Rhizosphaera Needle Cast

This article was published originally on 5/9/2007

 
Several samples have come into the Plant Disease Clinic lately, showing symptoms and signs typical of Rhizosphaera needle cast. This disease is caused by the fungus Rhizosphaera kalkhoffii and is most common on Blue spruce; however, Black Hills spruce is also susceptible.
 
Symptoms associated with Rhizosphaera needle cast can occur on any age of tree and usually progress from lower to upper branches typically on trees that are stressed. This disease generally causes second-year needles to turn a purplish-brown and fall from the tree. Once a spruce is infected with the Rhizosphaera fungus, it usually takes up to 15 months for needle loss to occur. Repeated needle loss can result in branch death after 3 to 4 years and eventually tree death.
 
The best way to distinguish Rhizosphaera needle cast from other problematic symptoms is to look for black fruiting bodies on the needles. Small black fruiting bodies appear in rows on both green and brown needles, and can be seen using a hand lens. These fruiting bodies release spores during wet conditions in late spring, which spreads the fungus to healthy trees.
Several methods are recommended to help prevent infection.
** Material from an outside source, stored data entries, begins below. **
(* ===== verification/Settings.v ===== *)
(** * src/settings.cc and src/cli.cc: the command line

    [getopt_long] is outside the sources: [parse_args] is a function of the
    results it gives, one by one, and of the number of arguments it leaves. *)

From stdpp Require Import pretty.
From S2P Require Import Prelude.

Record ServerSettings := MkServerSettings {
  use_stdio : bool;
  interface : bytes;
  log_filename : bytes;
  port : Z;
  search_workers : Z;
  update_workers : Z;
}.

(** [ServerSettings::ServerSettings] *)
Definition default_settings : ServerSettings :=
  MkServerSettings false (B "0.0.0.0") (B "log") 8080 10 1.

(** What is printed. *)
Inductive output := Cout (text : bytes) | Cerr (text : bytes).

(** [atoi]: blanks, a sign, digits; a number that is not an [int] is
    undefined. *)
Fixpoint atoi_digits (s : bytes) (acc : Z) : Z :=
  match s with
  | c :: s' => if isdigit c then atoi_digits s' (acc * 10 + (uchar c - 48)) else acc
  | [] => acc
  end.

Fixpoint atoi_blanks (s : bytes) : bytes :=
  match s with
  | c :: s' => if isspace c then atoi_blanks s' else s
  | [] => []
  end.

Definition atoi (s : bytes) : outcome Z :=
  let v := match atoi_blanks s with
           | "-"%char :: s' => (- atoi_digits s' 0)%Z
           | "+"%char :: s' => atoi_digits s' 0
           | s' => atoi_digits s' 0
           end in
  if decide (in_int 32 v) then Ret v else Throw IntOverflow.

(** One result of [getopt_long] with its argument. *)
Record getopt_result := Opt {
  getopt_ret : ascii;
  optarg : bytes;
}.

Section Settings.
Variable VERSION XAPIAN_VERSION : bytes.

Definition newline : bytes := ["010"%char].

Definition help_text : bytes :=
  B "xappy-server - server for xapian" ++ newline ++ newline
  ++ B "Usage: xappy-server [OPTIONS]" ++ newline ++ newline
  ++ B "Options:" ++ newline
  ++ B "  -i, --interface   Set the interface to listen on" ++ newline
  ++ B "  -p, --port        Set the port to listen on" ++ newline
  ++ B "  -s, --searchers   Set the maximum number of concurrent search workers" ++ newline
  ++ B "  -u, --updaters    Set the maximum number of concurrent update workers" ++ newline
  ++ B "  -l, --log         Set the filename to write log entries to" ++ newline
  ++ B "  -h, --help        Display this help and exit" ++ newline
  ++ B "  -v, --version     Output version information and exit" ++ newline
  ++ B "  --stdio           Listen on stdin, and write on stdout" ++ newline ++ newline.

Definition version_text : bytes :=
  B "xappy-server version " ++ VERSION ++ newline
  ++ B "Using xapian version " ++ XAPIAN_VERSION ++ newline.

(** [ServerSettings::validate] *)
Definition validate (s : ServerSettings) : eff output bool :=
  (if decide (search_workers s < 1)%Z then
     emit (Cerr (B "Error: must have at least one search worker - got "
                 ++ B (pretty (search_workers s)) ++ newline))
   else mret ());;
  (if decide (update_workers s < 1)%Z then
     emit (Cerr (B "Error: must have at least one update worker - got "
                 ++ B (pretty (update_workers s)) ++ newline))
   else mret ());;
  mret (bool_decide (1 <= search_workers s /\ 1 <= update_workers s)%Z).

(** The [while] of [parse_args]: an exit code if it returns, and the
    settings. *)
Fixpoint parse_options (opts : list getopt_result) (s : ServerSettings)
    : eff output (option Z * ServerSettings) :=
  match opts with
  | [] => mret (None, s)
  | Opt c arg :: opts' =>
      let '(MkServerSettings st i l p sw uw) := s in
      if decide (c = "?"%char) then mret (Some 1%Z, s)
      else if decide (c = "h"%char) then emit (Cout help_text);; mret (Some 0%Z, s)
      else if decide (c = "v"%char) then emit (Cout version_text);; mret (Some 0%Z, s)
      else if decide (c = "o"%char) then parse_options opts' (MkServerSettings true i l p sw uw)
      else if decide (c = "i"%char) then parse_options opts' (MkServerSettings st arg l p sw uw)
      else if decide (c = "p"%char) then
        n ← lift_outcome (atoi arg); parse_options opts' (MkServerSettings st i l n sw uw)
      else if decide (c = "s"%char) then
        n ← lift_outcome (atoi arg); parse_options opts' (MkServerSettings st i l p n uw)
      else if decide (c = "u"%char) then
        n ← lift_outcome (atoi arg); parse_options opts' (MkServerSettings st i l p sw n)
      else if decide (c = "l"%char) then parse_options opts' (MkServerSettings st i arg p sw uw)
      else parse_options opts' s
  end.

(** [ServerSettings::parse_args]: -1 to go on, or the exit code; [rest] is
    [argc - optind]. *)
Definition parse_args (opts : list getopt_result) (rest : Z) (s : ServerSettings)
    : eff output (Z * ServerSettings) :=
  '(code, s) ← parse_options opts s;
  match code with
  | Some code => mret (code, s)
  | None =>
      ok ← validate s;
      if negb ok then mret (1%Z, s)
      else if decide (0 < rest)%Z then
        emit (Cout (B "Too many arguments - use -h for help" ++ newline));;
        mret (1%Z, s)
      else mret ((-1)%Z, s)
  end.

(** [main] of src/cli.cc: [server_run] is [Server::run] for a server with
    these settings, and the error message it leaves. *)
Definition main (opts : list getopt_result) (rest : Z)
    (server_run : ServerSettings -> outcome (bool * bytes)) : eff output Z :=
  '(args_err, settings) ← parse_args opts rest default_settings;
  if decide (args_err <> -1)%Z then mret args_err
  else
    '(ok, error_message) ← lift_outcome (server_run settings);
    if (ok : bool) then mret 0%Z
    else
      emit (Cerr (error_message ++ newline));;
      mret 1%Z.

(** ** Options *)

Lemma validate_spec s :
  result (validate s) = Ret (bool_decide (1 <= search_workers s /\ 1 <= update_workers s)%Z)
  /\ (events (validate s) = [] <-> (1 <= search_workers s /\ 1 <= update_workers s)%Z).
Proof.
  unfold validate. destruct (decide (search_workers s < 1)%Z), (decide (update_workers s < 1)%Z);
    simpl; split; try done; split; done || lia.
Qed.

(** The arguments of the [c] options, and the last of them. *)
Definition args (c : ascii) (opts : list getopt_result) : list bytes :=
  omap (fun o => if decide (getopt_ret o = c) then Some (optarg o) else None) opts.

Definition last_arg (c : ascii) (opts : list getopt_result) (d : bytes) : bytes :=
  default d (last (args c opts)).

(** The last number given for [c], or the default. *)
Definition last_number (c : ascii) (opts : list getopt_result) (d n : Z) : Prop :=
  match last (args c opts) with
  | Some arg => atoi arg = Ret n
  | None => n = d
  end.

Lemma args_cons c c' arg opts :
  args c (Opt c' arg :: opts) = if decide (c' = c) then arg :: args c opts else args c opts.
Proof. unfold args. simpl. by destruct (decide (c' = c)). Qed.

Lemma last_cons_default {A} (x : A) l d : default d (last (x :: l)) = default x (last l).
Proof.
  destruct l as [|y l]; [done|]. rewrite last_cons_cons.
  destruct (last (y :: l)) eqn:E; [done|by apply last_None in E].
Qed.

Lemma last_cons_match {A} (x : A) l (P : A -> Prop) Q :
  match last (x :: l) with Some y => P y | None => Q end
  <-> match last l with Some y => P y | None => P x end.
Proof.
  destruct l as [|y l]; [done|]. rewrite last_cons_cons.
  destruct (last (y :: l)) eqn:E; [done|]. by apply last_None in E.
Qed.

Lemma last_arg_cons c c' arg opts d :
  last_arg c (Opt c' arg :: opts) d = last_arg c opts (if decide (c' = c) then arg else d).
Proof.
  unfold last_arg. rewrite args_cons. destruct (decide (c' = c)); [|done]. apply last_cons_default.
Qed.

Lemma last_number_cons c c' arg opts d d' n :
  (if decide (c' = c) then atoi arg = Ret d' else d' = d) ->
  last_number c opts d' n -> last_number c (Opt c' arg :: opts) d n.
Proof.
  unfold last_number. rewrite args_cons. destruct (decide (c' = c)); intros Hd.
  - rewrite last_cons_match. destruct (last (args c opts)); [done|]. by intros ->.
  - by subst.
Qed.

(** What the loop leaves when it ends without an exit code. *)
Lemma parse_options_spec opts : forall s l s',
  parse_options opts s = (l, Ret (None, s')) ->
  l = [] /\ use_stdio s' = use_stdio s || existsb (fun o => bool_decide (getopt_ret o = "o"%char)) opts
  /\ interface s' = last_arg "i" opts (interface s)
  /\ log_filename s' = last_arg "l" opts (log_filename s)
  /\ last_number "p" opts (port s) (port s')
  /\ last_number "s" opts (search_workers s) (search_workers s')
  /\ last_number "u" opts (update_workers s) (update_workers s').
Proof.
  induction opts as [|[c arg] opts IH]; intros [st i lf p sw uw] l s' E.
  - simpl in E. injection E as <- <-. simpl. by rewrite orb_false_r.
  - assert (Hstep : forall s0, parse_options opts s0 = (l, Ret (None, s')) ->
      use_stdio s0 = st || bool_decide (c = "o"%char) ->
      interface s0 = (if decide (c = "i"%char) then arg else i) ->
      log_filename s0 = (if decide (c = "l"%char) then arg else lf) ->
      (if decide (c = "p"%char) then atoi arg = Ret (port s0) else port s0 = p) ->
      (if decide (c = "s"%char) then atoi arg = Ret (search_workers s0) else search_workers s0 = sw) ->
      (if decide (c = "u"%char) then atoi arg = Ret (update_workers s0) else update_workers s0 = uw) ->
      l = [] /\ use_stdio s' = st || existsb (fun o => bool_decide (getopt_ret o = "o"%char)) (Opt c arg :: opts)
      /\ interface s' = last_arg "i" (Opt c arg :: opts) i
      /\ log_filename s' = last_arg "l" (Opt c arg :: opts) lf
      /\ last_number "p" (Opt c arg :: opts) p (port s')
      /\ last_number "s" (Opt c arg :: opts) sw (search_workers s')
      /\ last_number "u" (Opt c arg :: opts) uw (update_workers s')).
    { intros s0 E0 H1 H2 H3 H4 H5 H6. destruct (IH s0 l s' E0) as (->&G1&G2&G3&G4&G5&G6).
      rewrite !last_arg_cons. split_and!; try (by eapply last_number_cons).
      - done.
      - rewrite G1, H1. simpl. by rewrite orb_assoc.
      - by rewrite G2, H2.
      - by rewrite G3, H3. }
    assert (Hnum : forall (f : Z -> ServerSettings),
      (n ← lift_outcome (atoi arg); parse_options opts (f n)) = (l, Ret (None, s')) ->
      exists n, atoi arg = Ret n /\ parse_options opts (f n) = (l, Ret (None, s'))).
    { intros f Ef. destruct (atoi arg) as [n|e]; [|done]. rewrite eff_bind_lift in Ef. eauto. }
    cbn [parse_options] in E.
    repeat (destruct (decide (c = _)) as [->|?]; [try discriminate E|]).
    all: try (apply Hnum in E as (num&Hn&E)).
    all: eapply Hstep; [exact E|..]; cbn [use_stdio interface log_filename port search_workers
      update_workers]; rewrite ?decide_False, ?decide_True, ?bool_decide_false, ?bool_decide_true,
      ?orb_false_r, ?orb_true_r by done; done.
Qed.

(** ** Properties *)

(** C39: when [parse_args] lets the program go on, nothing was printed, no
    argument is left over, there is at least one search and one update
    worker, and every setting is the last one the options give, or the
    default. *)
Theorem parse_args_spec opts rest l s :
  parse_args opts rest default_settings = (l, Ret ((-1)%Z, s)) ->
  l = [] /\ (rest <= 0)%Z /\ (1 <= search_workers s)%Z /\ (1 <= update_workers s)%Z
  /\ use_stdio s = existsb (fun o => bool_decide (getopt_ret o = "o"%char)) opts
  /\ interface s = last_arg "i" opts (B "0.0.0.0")
  /\ log_filename s = last_arg "l" opts (B "log")
  /\ last_number "p" opts 8080 (port s)
  /\ last_number "s" opts 10 (search_workers s) /\ last_number "u" opts 1 (update_workers s).
Proof.
  unfold parse_args. destruct (parse_options opts default_settings) as [l1 [[code s1]|e]] eqn:E; [|done].
  rewrite eff_bind_pair. destruct code as [code|].
  { simpl. intros [= <- -> ->]. exfalso.
    assert (Hcode : forall opts s l c s', parse_options opts s = (l, Ret (Some c, s')) -> (0 <= c)%Z).
    { clear. induction opts as [|[c arg] opts IH]; intros [st i lf p sw uw] l0 c0 s' E0; [done|].
      cbn [parse_options] in E0.
      repeat (destruct (decide (c = _)) as [->|?]; [try (injection E0; intros; lia)|]);
        try (destruct (atoi arg); [rewrite eff_bind_lift in E0|done]); by eapply IH. }
    apply Hcode in E. lia. }
  destruct (validate_spec s1) as [Hv He]. destruct (validate s1) as [l2 r2]. simpl in Hv, He. subst r2.
  rewrite eff_bind_pair. destruct (decide (1 <= search_workers s1 /\ 1 <= update_workers s1)%Z) as [Hok|].
  2: { by rewrite bool_decide_false. }
  rewrite bool_decide_true by done. cbn [negb]. case_decide; [done|]. simpl.
  intros [= <- <-]. apply He in Hok as Hl. subst l2.
  apply parse_options_spec in E as (->&H1&H2&H3&H4&H5&H6). simpl in H1.
  split_and!; try done; lia.
Qed.

End Settings.

Lemma parse_args_spec_witness :
  let opts := [Opt "o" []; Opt "s" (B "4"); Opt "l" (B "x.log"); Opt "s" (B " 12rest")] in
  let s := MkServerSettings true (B "0.0.0.0") (B "x.log") 8080 12 1 in
  parse_args (B "0.1") (B "1.0.18") opts 0 default_settings = ([], Ret ((-1)%Z, s)) /\
  (([] : list output) = [] /\ (0 <= 0)%Z /\ (1 <= search_workers s)%Z /\ (1 <= update_workers s)%Z
  /\ use_stdio s = existsb (fun o => bool_decide (getopt_ret o = "o"%char)) opts
  /\ interface s = last_arg "i" opts (B "0.0.0.0")
  /\ log_filename s = last_arg "l" opts (B "log")
  /\ last_number "p" opts 8080 (port s)
  /\ last_number "s" opts 10 (search_workers s) /\ last_number "u" opts 1 (update_workers s)).
Proof.
  intros opts s. assert (H : parse_args (B "0.1") (B "1.0.18") opts 0 default_settings = ([], Ret ((-1)%Z, s))) by (by vm_compute).
  split; [exact H|].
  destruct (parse_args_spec (B "0.1") (B "1.0.18") opts 0 [] s H) as (_&H2). split; [reflexivity|exact H2].
Defined.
When planting new trees, examine needles for fruiting bodies and only plant disease free plants. If infected trees are present, do not plant healthy susceptible species next to them. In addition, provide adequate spacing when planting new trees to promote good air circulation. One important way to reduce tree stress is by mulching and watering when needed. Finally, do not trim tree branches during wet conditions because this encourages fungal spread.
 
Rhizosphaera needle cast can also be managed with two fungicide sprays in the spring, one applied in the last two weeks of May and the other four to six weeks later. Fungicides effective against this disease include Bordeaux mixture, other copper fungicides, Daconil, Terranil, Manicure, and Twosome.
 

Small black spots (fruiting structures of the Rhizosphaera fungus) appear in rows on infected needles.
Small black spots (fruiting structures of the Rhizosphaera fungus) appear in rows on infected needles.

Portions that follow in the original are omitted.